Я перебелил мои карандашные записи из блокнотов в чистовую тетрадь, кое-что заново записал по памяти. Мне в этом новом для меня материале было дорого все до мелочей — какая-нибудь картинка, словесный оборот, отдельное словцо, деталь фронтового быта. А главное — мне были дороги люди, с которыми я успел повстречаться, познакомиться, поговорить на Карельском перешейке. Шофер Володя Артюх, кузнец-артиллерист Григорий Пулькин, танковый командир Василий Архипов, летчик Михаил Трусов, боец береговой пехоты Александр Посконкин, военврач Марк Рабинович — все эти и многие другие люди, с которыми я подолгу беседовал, ночевал где-нибудь в блиндаже или уцелевшем во фронтовой полосе переполненном доме, не были для меня мимолетным журналистским знакомством, хотя большинство из них я видел только раз и недолго. О каждом из них я уже что-то написал — очерк, стихи, — и это само собой, в процессе той работы, заставляло меня разбираться в своих свежих впечатлениях, то есть так или иначе «усваивать» все связанное с этими людьми.
И, вынашивая свой замысел «Теркина», я продолжал думать о них, уяснять себе их сущность как людей первого пооктябрьского поколения.
«Не эта война, какая бы она ни была, — записывал я себе в тетрадку, породила этих людей, а то большее, что было до войны. Революция, коллективизация, весь строй жизни. А война обнаруживала, выдавала в ярком виде на свет эти качества людей. Правда, и она что-то делала».
И еще:
«Я чувствую, что армия для меня будет такой же дорогой темой, как и тема переустройства жизни в деревне, ее люди мне так же дороги, как и люди колхозной деревни, да потом ведь это же в большинстве те же люди.
Задача — проникнуть в их духовный внутренний мир, почувствовать их как свое поколение (писатель — ровесник любому поколению).
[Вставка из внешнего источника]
(* ===== verification/RaftRPC.v ===== *)
(** * The RPC handlers of a Raft server

    Models AppendEntries, RequestVote and getNextIndex of src/raft/raft.go.
    Each handler runs under one critical section of rf.mu and fills a reply
    that Service.dispatch allocated with zero values. *)

From S2P Require Import Prelude LabGob Persister Raft.

(** ** AppendEntries *)

(** [for i := 0; isMatch && i < len(args.Entries); i++]: whether the log
    already has all the entries from [at_] on, by term. *)
Fixpoint isMatchLoop (log : list LogEntry) (at_ : Z) (entries : list LogEntry) : res bool :=
  match entries with
  | [] => Ok true
  | e :: entries =>
      if decide (len log - 1 < at_) then Ok false
      else
        x ← idx log at_;
        if decide (Term x <> Term e) then Ok false
        else isMatchLoop log (at_ + 1) entries
  end.

(** [for i := reply.ConflictFirstIndex - 1; i >= 0; i--]; the first argument
    is [i + 1]. *)
Fixpoint conflictLoop (n : nat) (log : list LogEntry) (ct cfi : Z) : res Z :=
  match n with
  | O => Ok cfi
  | S i =>
      x ← idx log (Z.of_nat i);
      if decide (Term x <> ct) then Ok cfi else conflictLoop i log ct (cfi - 1)
  end.

(** [len(rf.Log) > args.PrevLogIndex && rf.Log[args.PrevLogIndex].Term == args.PrevLogTerm] *)
Definition consistencyCheck (log : list LogEntry) (args : AppendEntriesArgs) : res bool :=
  if decide (len log > ae_PrevLogIndex args) then
    x ← idx log (ae_PrevLogIndex args);
    Ok (bool_decide (Term x = ae_PrevLogTerm args))
  else Ok false.

Definition AppendEntries (t1 t2 : Reading) (args : AppendEntriesArgs) : ST Raft AppendEntriesReply :=
  ct <- gets CurrentTerm ;;
  if decide (ct <= ae_Term args) then
    when (bool_decide (ct < ae_Term args))
      (modify (set_CurrentTerm (ae_Term args)) ;;;
       resetElectionTimer t1 ;;;
       modify (set_VoteFor (-1)) ;;;
       switchTo Follower ;;;
       persist) ;;;
    log <- gets Log ;;
    ok <- lift (consistencyCheck log args) ;;
    if (ok : bool) then
      switchTo Follower ;;;
      let next := ae_PrevLogIndex args + 1 in
      isMatch <- lift (isMatchLoop log next (ae_Entries args)) ;;
      when (negb isMatch)
        (pre <- lift (slice log 0 next) ;;
         modify (set_Log (pre ++ ae_Entries args))) ;;;
      let indexOfLastOfNewEntry := ae_PrevLogIndex args + len (ae_Entries args) in
      ci <- gets commitIndex ;;
      when (bool_decide (ae_LeaderCommit args > ci))
        (modify (set_commitIndex (ae_LeaderCommit args)) ;;;
         when (bool_decide (ae_LeaderCommit args > indexOfLastOfNewEntry))
           (modify (set_commitIndex indexOfLastOfNewEntry)) ;;;
         modify (fun rf => set_applyCond (S (applyCond rf)) rf)) ;;;
      resetElectionTimer t2 ;;;
      modify (set_leaderId (ae_LeaderId args)) ;;;
      persist ;;;
      term <- gets CurrentTerm ;;
      mret (mkAEReply term 0 0 true)
    else
      let next := ae_PrevLogIndex args + 1 in
      term <- gets CurrentTerm ;;
      if decide (len log < next) then
        mret (mkAEReply term 0 (len log) false)
      else
        x <- lift (idx log (ae_PrevLogIndex args)) ;;
        cfi <- lift (conflictLoop (Z.to_nat (ae_PrevLogIndex args)) log (Term x)
                       (ae_PrevLogIndex args)) ;;
        mret (mkAEReply term (Term x) cfi false)
  else
    term <- gets CurrentTerm ;;
    mret (mkAEReply term 0 0 false).

(** ** RequestVote *)

Definition RequestVote (t1 : Reading) (args : RequestVoteArgs) : ST Raft RequestVoteReply :=
  let reject : ST Raft RequestVoteReply :=
    term <- gets CurrentTerm ;; mret (mkRVReply term false) in
  ct <- gets CurrentTerm ;;
  if decide (ct <= rv_Term args) then
    when (bool_decide (ct < rv_Term args))
      (modify (set_CurrentTerm (rv_Term args)) ;;;
       modify (set_VoteFor (-1)) ;;;
       switchTo Follower ;;;
       persist) ;;;
    vf <- gets VoteFor ;;
    if decide (vf = -1 \/ vf = rv_CandidateId args) then
      log <- gets Log ;;
      let lastLogIndex := len log - 1 in
      x <- lift (idx log lastLogIndex) ;;
      let lastLogTerm := Term x in
      if decide (lastLogTerm < rv_LastLogTerm args \/
                 (lastLogTerm = rv_LastLogTerm args /\ lastLogIndex <= rv_LastLogIndex args)) then
        modify (set_VoteFor (rv_CandidateId args)) ;;;
        resetElectionTimer t1 ;;;
        switchTo Follower ;;;
        persist ;;;
        term <- gets CurrentTerm ;;
        mret (mkRVReply term true)
      else reject
    else reject
  else reject.

(** ** The handlers up to their first call of persist

    Both handlers may call persist twice: a server that crashes in between has
    written the new term without the rest. *)

Definition AppendEntries_begin (t1 : Reading) (args : AppendEntriesArgs) : ST Raft unit :=
  ct <- gets CurrentTerm ;;
  when (bool_decide (ct < ae_Term args))
    (modify (set_CurrentTerm (ae_Term args)) ;;;
     resetElectionTimer t1 ;;;
     modify (set_VoteFor (-1)) ;;;
     switchTo Follower ;;;
     persist).

Definition RequestVote_begin (args : RequestVoteArgs) : ST Raft unit :=
  ct <- gets CurrentTerm ;;
  when (bool_decide (ct < rv_Term args))
    (modify (set_CurrentTerm (rv_Term args)) ;;;
     modify (set_VoteFor (-1)) ;;;
     switchTo Follower ;;;
     persist).

(** ** getNextIndex *)

(** [for i := conflictIndex; i > 0; i--]; the first argument is [i]. *)
Fixpoint searchBack (i : nat) (log : list LogEntry) (ct ci : Z) : res Z :=
  match i with
  | O => Ok ci
  | S i' =>
      x ← idx log (Z.of_nat i);
      if decide (Term x = ct) then Ok ci else searchBack i' log ct (ci - 1)
  end.

(** [for i := conflictIndex+1; i < nextIndex; i++]; the first argument is the
    number of iterations left. *)
Fixpoint searchForward (n : nat) (i : Z) (log : list LogEntry) (ct ci : Z) : res Z :=
  match n with
  | O => Ok ci
  | S n =>
      x ← idx log i;
      if decide (Term x <> ct) then Ok ci else searchForward n (i + 1) log ct (ci + 1)
  end.

Definition getNextIndex (log : list LogEntry) (reply : AppendEntriesReply) (nextIndex_ : Z) : res Z :=
  if decide (aer_ConflictTerm reply = 0) then Ok (aer_ConflictFirstIndex reply)
  else
    let conflictIndex := aer_ConflictFirstIndex reply in
    x ← idx log conflictIndex;
    if decide (Term x >= aer_ConflictTerm reply) then
      ci ← searchBack (Z.to_nat conflictIndex) log (aer_ConflictTerm reply) conflictIndex;
      if decide (ci <> 0) then
        ci' ← searchForward (Z.to_nat (nextIndex_ - (ci + 1))) (ci + 1) log
                (aer_ConflictTerm reply) ci;
        Ok (ci' + 1)
      else Ok (aer_ConflictFirstIndex reply)
    else Ok (aer_ConflictFirstIndex reply).

(** ** The loops *)

(** The terms of [log] from position [n] on agree with those of [entries]. *)
Definition terms_match (log : list LogEntry) (n : nat) (entries : list LogEntry) : Prop :=
  Term <$> take (length entries) (drop n log) = Term <$> entries.

#[export] Instance terms_match_dec log n entries : Decision (terms_match log n entries).
Proof. unfold terms_match. apply _. Defined.

Lemma terms_match_cons log n e entries :
  terms_match log n (e :: entries) <->
  exists x, log !! n = Some x /\ Term x = Term e /\ terms_match log (S n) entries.
Proof.
  unfold terms_match. destruct (log !! n) as [x|] eqn:E.
  - rewrite (drop_S _ _ _ E). cbn. split.
    + intros [= ??]. by exists x.
    + intros (y & [= <-] & H1 & H2). congruence.
  - rewrite drop_ge by (by apply lookup_ge_None). rewrite take_nil. cbn. split.
    + done.
    + by intros (? & ? & _).
Qed.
Их детство, отрочество, юность прошли в условиях Советской власти, в заводских школах, в колхозной деревне, в советских вузах. Их сознание формировалось под воздействием, между прочим, и нашей литературы».
Я был восхищен их душевной красотой, скромностью, высокой политической сознательностью, готовностью прибегать к юмору, когда речь заходит о самых тяжких испытаниях, которые им самим приходилось встречать в боевой жизни. И то, что я написал о них в стихах и прозе, — все это, я чувствовал, как бы и то, да не то. За этими ямбами и хореями, за фразеологическими оборотами газетных очерков оставались где-то втуне, существовали только для меня и своеобразная живая манера речи кузнеца Пулькина или летчика Трусова, и шутки, и повадки, и ухватки других героев в натуре.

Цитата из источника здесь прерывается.